Publisher Nan A. Talese Books/Knopf/Doubleday, March 11, 2014
Set in the Dutch Golden Age, an engrossing historical novel that brilliantly imagines the complex story behind one of Rembrandt’s most famous paintings
Commissioned by the Amsterdam Surgeons’ Guild, The Anatomy Lesson of Dr. Nicolaes Tulp was the first major Rembrandt work to catapult the young painter to international fame.
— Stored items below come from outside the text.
(* ===== verification/ToyScheduleLife.v ===== *)
(** * ToyScheduleLife: what becomes of a schedule

    Which critical sections change schedules, and along which lines a schedule
    changes: [later] relates a schedule to itself at a later moment. *)

From S2P Require Import Prelude Types GoalStore GoalEngine.
From S2P Require Import Json ClientPayload Cells CellState Metadata Chapters Schedule ScheduleRuns.
From S2P Require Import ToyState ToyLease ToyChapters ToySubmit ToySchedule ToyRestart ToyRun.

(** What an occurrence is submitted from. *)
Definition spec_of (i : ScheduleInfo) :=
  (si_Trigger i, si_Target i, si_SpecHash i, si_OverlapPolicy i, si_FailurePolicy i).

Record later (i i' : ScheduleInfo) : Prop := {
  lt_generation : (si_Generation i ≤ si_Generation i')%Z;
  lt_created : si_CreatedAt i' = si_CreatedAt i;
  lt_archived : si_State i = ScheduleStateArchived → si_State i' = ScheduleStateArchived;
  lt_spec : si_Generation i' = si_Generation i → spec_of i' = spec_of i;
  lt_state : si_Generation i' = si_Generation i →
    si_State i' = si_State i ∨ (si_State i = ScheduleStateActive ∧ si_State i' = ScheduleStatePaused)
}.

#[export] Instance later_pre : PreOrder later.
Proof.
  split; [intros i; split; auto; lia|]. intros i1 i2 i3 [G12 C12 A12 P12 S12] [G23 C23 A23 P23 S23].
  split; [lia|congruence|auto| |].
  - intros He. rewrite P23 by lia. apply P12. lia.
  - intros He. destruct (S12 ltac:(lia)) as [E1|[H1 H2]], (S23 ltac:(lia)) as [E2|[H3 H4]];
      rewrite ?E1, ?E2 in *; auto; congruence.
Qed.

(** A new generation of a schedule that is not archived. *)
Lemma later_new i i' :
  si_Generation i' = (si_Generation i + 1)%Z → si_CreatedAt i' = si_CreatedAt i →
  (si_State i = ScheduleStateArchived → si_State i' = ScheduleStateArchived) → later i i'.
Proof. intros Hg Hc Ha. split; [lia|done|done|lia|lia]. Qed.

Lemma later_pause_reason i reason : later i (i <| si_PauseReason := reason |>).
Proof. split; simpl; auto. lia. Qed.

Lemma later_moved c tenant k i : later i (pause_on_move c tenant k i).
Proof.
  unfold pause_on_move. destruct (_ && bool_decide _) eqn:He; [|done].
  apply andb_true_iff in He as [_ Ha%bool_decide_eq_true]. split; simpl; auto; [lia|congruence].
Qed.

(** Tables whose schedules are later ones; some may be new. *)
Definition schedules_later (e e' : ToyEngine) : Prop :=
  ∀ k i, e_schedules e !! k = Some i → ∃ i', e_schedules e' !! k = Some i' ∧ later i i'.

Lemma later_same e e' : e_schedules e' = e_schedules e → schedules_later e e'.
Proof. intros He k i Hi. rewrite He. by exists i. Qed.

Lemma later_put k i e : (∀ i0, e_schedules e !! k = Some i0 → later i0 i) → schedules_later e (put_schedule k i e).
Proof.
  intros Hl k' i' Hi'. simpl. destruct (decide (k = k')) as [<-|Hne].
  - rewrite lookup_insert_eq. eauto.
  - rewrite lookup_insert_ne by done. by exists i'.
Qed.

Section life.
Context `{CellText} `{RangeOrder} `{FloatText} `{ChapterChecks} `{TimeZones} `{ScheduleText}.

(** ** Sections that change schedules *)
Lemma upsert_later ctx req target next now e : schedules_later e (upsert_section ctx req target next now e).1.
Proof.
  unfold upsert_section. destruct (rbind _ _) as [info|] eqn:Hr; [|by apply later_same]. simpl. apply later_put.
  apply bind_ok in Hr as (c & _ & Hr). apply bind_ok in Hr as (b & _ & Hr). apply bind_ok in Hr as (spec & _ & Hr).
  apply bind_ok in Hr as ([] & Ha & Hr). apply bind_ok in Hr as ([] & _ & Hr). intros i Hi. rewrite Hi in Ha, Hr.
  injection Hr as <-. apply later_new; [done|done|]. intros Hs. unfold state_eqb in Ha. by rewrite Hs in Ha.
Qed.

Lemma mutate_later ctx req state now e : schedules_later e (mutate_section ctx req state now e).1.
Proof.
  unfold mutate_section. destruct (e_schedules e !! sm_ScheduleKey req) as [i|] eqn:Hi; [|by apply later_same].
  destruct (match sm_ExpectedGeneration req with Some _ => _ | None => _ end); [by apply later_same|].
  destruct (_ && negb _) eqn:Ha; [by apply later_same|].
  destruct (if state_eqb state _ then _ else _); [|by apply later_same].
  set (i1 := if state_eqb state ScheduleStateActive then _ else i).
  assert (later i i1) as Hl by (unfold i1; destruct (state_eqb state ScheduleStateActive); [apply later_pause_reason|done]).
  destruct (InitialScheduleFire _ _) as [next|]; apply later_put; intros i0; rewrite Hi; intros [= <-]; [|done].
  etrans; [exact Hl|]. apply later_new; [done|done|]. simpl. intros Hs.
  assert (si_State i = ScheduleStateArchived) as Hs' by (revert Hs; unfold i1; by destruct (state_eqb state ScheduleStateActive)).
  unfold state_eqb in Ha. rewrite Hs' in Ha. simpl in Ha. by destruct (bool_decide_reflect (state = ScheduleStateArchived)).
Qed.

Lemma update_cell_later ctx req now rev e : schedules_later e (UpdateCell ctx req now rev e).1.
Proof.
  unfold UpdateCell. destruct (on_cells _ _ e) as [e1 [c|]] eqn:Ho; unfold on_cells in Ho; injection Ho as <- _;
    [|by apply later_same]. simpl. destruct (String.eqb _ _); [by apply later_same|].
  intros k i Hi. simpl. rewrite map_lookup_imap, Hi. simpl. eexists. split; [done|apply later_moved].
Qed.

(** ** The others *)
Lemma poll_schedules req allowed ps limit now new_id keys e out :
  e_schedules (poll_loop req allowed ps limit now new_id keys e out).1 = e_schedules e.
Proof.
  revert e out. induction keys as [|k keys IH]; intros e out; simpl; [done|].
  destruct (e_jobRecords e !! k); [|apply IH]. destruct (_ || _); [apply IH|].
  destruct (_ || _); [apply (IH (put_record k _ e))|].
  destruct (_ <=? _)%nat; [done|apply (IH (put_record k _ e))].
Qed.

Lemma uploads_schedules key o us e : e_schedules (write_uploads key o us e).1 = e_schedules e.
Proof.
  revert e. induction us as [|u us IH]; intros e; [done|]. simpl. unfold m_bind, m_read, m_write, m_ret.
  destruct (au_Open u) as [data|]; [|done]. simpl.
  match goal with |- context [write_uploads key o us ?e1] => specialize (IH e1); destruct (write_uploads key o us e1) as [e2 [rest|]] end;
    simpl in *; by rewrite IH.
Qed.

Lemma clone_schedules {A} (m : M Memory A) e : e_schedules (run_goals_clone m e).1 = e_schedules e.
Proof. unfold run_goals_clone. simpl. by destruct (is_ok _). Qed.

Lemma publish_goal_schedules ctx key r now e e2 :
  publishGoalLocked ctx key r now e = Ok e2 → e_schedules e2 = e_schedules e.
Proof. unfold publishGoalLocked. intros Hp. by split_res Hp. Qed.

Lemma publish_schedules ctx key r start now e :
  e_schedules (publish_job ctx key r start now e).1 = e_schedules e.
Proof.
  unfold publish_job. destruct (e_jobRecords e !! key); [done|].
  destruct (publishGoalLocked _ _ _ _ _) as [e2|] eqn:Hp; [|done]. by apply publish_goal_schedules in Hp.
Qed.

Lemma restart_schedules ctx key job j now e : e_schedules (publish_restart ctx key job j now e).1 = e_schedules e.
Proof.
  unfold publish_restart. destruct (rbind _ _) as [kept|]; [|done]. destruct (e_jobRecords e !! key); [done|].
  destruct (rbind _ _) as [r|]; [|done]. destruct (publishGoalLocked _ _ _ _ _) as [e2|] eqn:Hp; [|done].
  by apply publish_goal_schedules in Hp.
Qed.

Lemma delete_schedules req now e : e_schedules (DeleteJobs req now e).1 = e_schedules e.
Proof.
  unfold DeleteJobs. destruct (rbind _ _); [|done]. destruct (dj_DryRun req); [done|]. set (ms := (filter _ _).*1).
  assert (e_schedules (m_iter (delete_one now) ms e).1 = e_schedules e) as Hm.
  { apply (m_iter_inv (λ e1, e_schedules e1 = e_schedules e)); [|done].
    intros k e1 _ <-. unfold delete_one. by destruct (_ !! k). }
  unfold m_bind, m_ret. by destruct (m_iter _ _ e) as [e1 [[]|]].
Qed.

Lemma task_publish_schedules req p route w a now e :
  e_schedules (task_publish req p route w a now e).1 = e_schedules e.
Proof.
  unfold task_publish. destruct (_ !! _); [|done]. destruct (_ || _); [done|]. destruct (e_runtimeChapters _ !! _); [|done].
  destruct (bool_decide _); [done|]. destruct (negb _); [done|]. destruct (ta_SizeFailure a); [|done].
  unfold m_bind, m_err. by destruct (run_goals _ _) as [e1 [[]|]] eqn:Hg; unfold run_goals in Hg; injection Hg as <- _.
Qed.

(** Every critical section changes schedules only along [later]. *)
Lemma exec_schedules s now e : schedules_later e (exec s now e).1.
Proof.
  destruct s; simpl exec; rewrite ?drop_result_fst; try by apply later_same.
  - apply later_same. unfold PrepareJob. by destruct (rbind _ _) as [[[req'|] p]|].
  - apply later_same. unfold DiscardJobPreparation. simpl. by repeat case_match.
  - apply later_same, publish_schedules.
  - apply later_same, publish_schedules.
  - apply later_same, restart_schedules.
  - apply later_same. unfold acquire_ready. destruct (rbind _ _) as [[ps allowed]|]; [|done]. apply poll_schedules.
  - apply later_same. unfold acquire_job. destruct (rbind _ _); [|done]. destruct (_ !! _); [|done].
    destruct (rbind _ _); [|done]. by destruct (negb _).
  - apply later_same. unfold KeepAliveLeaseByID. destruct (_ !! _); [|done]. by destruct (negb _).
  - apply later_same. unfold RenewExecutionLeaseByID. destruct (_ !! _); [|done]. by destruct (_ || _).
  - apply later_same, uploads_schedules.
  - apply later_same. unfold store_history. destruct (_ !! _); [|done]. by repeat case_match.
  - apply later_same. unfold store_view. destruct (_ !! _); [|done]. by repeat case_match.
  - apply later_same. unfold complete_commit. destruct (_ !! _); [|done].
    destruct (negb _); [done|]. by destruct (Apply _ _ _) as [[v n]|].
  - apply later_same. unfold completePayloadFailure. destruct (_ || _); [done|]. destruct (_ !! _); [|done].
    destruct (negb _); [done|]. by destruct (negb _).
  - apply later_same. unfold rescheduleLease. destruct (reschedule_check _ _ _ _ _ _) as [[[r task] [v n]]|]; [|done].
    pose proof (clone_schedules (reschedule_goals key (jr_dependencyWaitID r) (re_DependencyWait req) now) e) as Hcl.
    by destruct (run_goals_clone _ e) as [e1 [wid|]].
  - apply later_same. unfold task_snapshot. by destruct (_ !! _).
  - apply later_same, task_publish_schedules.
  - apply later_same. unfold CancelJob. destruct (_ !! _); [|done]. by destruct (archived _).
  - apply later_same. unfold ClearCrashConcern. destruct (_ || _); [done|]. destruct (_ !! _); [|done]. by destruct (_ || _).
  - apply later_same, delete_schedules.
  - apply later_same, clone_schedules.
  - apply later_same, clone_schedules.
  - apply later_same. unfold CreateCellWithLeaseByID. by destruct (cellParentLocked _ _ _ _).
  - apply update_cell_later.
  - apply upsert_later.
  - apply mutate_later.
Qed.

Lemma steps_schedules w w' : rtc any_step w w' → schedules_later (w_engine w) (w_engine w').
Proof.
  induction 1 as [w|w w1 w' [s [_ _ _ _ _ He]] _ IH]; [by apply later_same|]. intros k i Hi.
  destruct (exec_schedules s (w_now w1) (w_engine w) k i Hi) as (i1 & Hi1 & Hl). rewrite <- He in Hi1.
  destruct (IH k i1 Hi1) as (i2 & Hi2 & Hl2). exists i2. split; [done|]. by etrans.
Qed.
End life.
Lemma subset_parts c p : permissionsSubset c p = true →
  (∀ x, dp_CreateCells c = Some x → ∃ y, dp_CreateCells p = Some y ∧ namesSubset x y = true) ∧
  (∀ x, dp_Submit c = Some x → ∃ y, dp_Submit p = Some y ∧ namesSubset (ds_JobTypes x) (ds_JobTypes y) = true ∧
     namesSubset (ds_JobIDs x) (ds_JobIDs y) = true ∧ cellNamesSubset (ds_CellNames x) (ds_CellNames y) = true) ∧
  namesSubset (mkNames false (dp_Secrets c)) (mkNames false (dp_Secrets p)) = true ∧
  chaptersSubset (dp_Read c) (dp_Read p) = true ∧
  (∀ x, dp_Write c = Some x → ∃ y, dp_Write p = Some y ∧ ordinalsSubset (dw_Ordinals x) (dw_Ordinals y) = true ∧
     namesSubset (dw_TaskTypes x) (dw_TaskTypes y) = true ∧ namesSubset (dw_ArtifactNames x) (dw_ArtifactNames y) = true).
Proof.
  unfold permissionsSubset. rewrite !andb_true_iff. intros [[[[Hc Hs] Hse] Hr] Hw]. split_and!; [| |done|done|].
  - intros x Hx. rewrite Hx in Hc. destruct (dp_CreateCells p) as [y|]; [|done]. by exists y.
  - intros x Hx. rewrite Hx in Hs. destruct (dp_Submit p) as [y|]; [|done]. exists y. rewrite !andb_true_iff in Hs. by destruct Hs as [[? ?] ?].
  - intros x Hx. rewrite Hx in Hw. destruct (dp_Write p) as [y|]; [|done]. exists y. rewrite !andb_true_iff in Hw. by destruct Hw as [[? ?] ?].
Qed.

Lemma secrets_subset c p : namesSubset (mkNames false (dp_Secrets c)) (mkNames false (dp_Secrets p)) = true →
  (0 <? length (dp_Secrets c))%nat = true → (0 <? length (dp_Secrets p))%nat = true.
Proof.
  destruct (dp_Secrets c) as [|n l]; [done|]. simpl. destruct (dp_Secrets p) as [|m l']; [|done].
  unfold namesSubset. simpl. done.
Qed.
Taking this painting as its inspiration, Nina Siegal’s novel The Anatomy Lesson opens on the morning of the medical dissection and follows several characters as they prepare for the evening’s big event: we meet Aris the Kid, a one-handed coat thief who is awaiting his turn at the gallows; Flora, the woman who is pregnant with his child and who hopes to save him from the executioner; Jan Fetchet, a curio collector who also moonlights as an acquirer of medical cadavers; René Descartes, who will attend the dissection in the course of his quest to understand where the human soul resides; and the twenty-six-year-old Dutch master himself, who feels a shade uneasy about this assignment. And in the twenty-first century, there is Pia, a contemporary art historian who is examining the painting.
As the story builds to its dramatic and inevitable conclusion, the events that transpire throughout the day sway Rembrandt to make fundamental changes to his initial composition. Bringing to life the vivid world of Amsterdam in 1632, The Anatomy Lesson offers a rich slice of history and a textured story by a young master.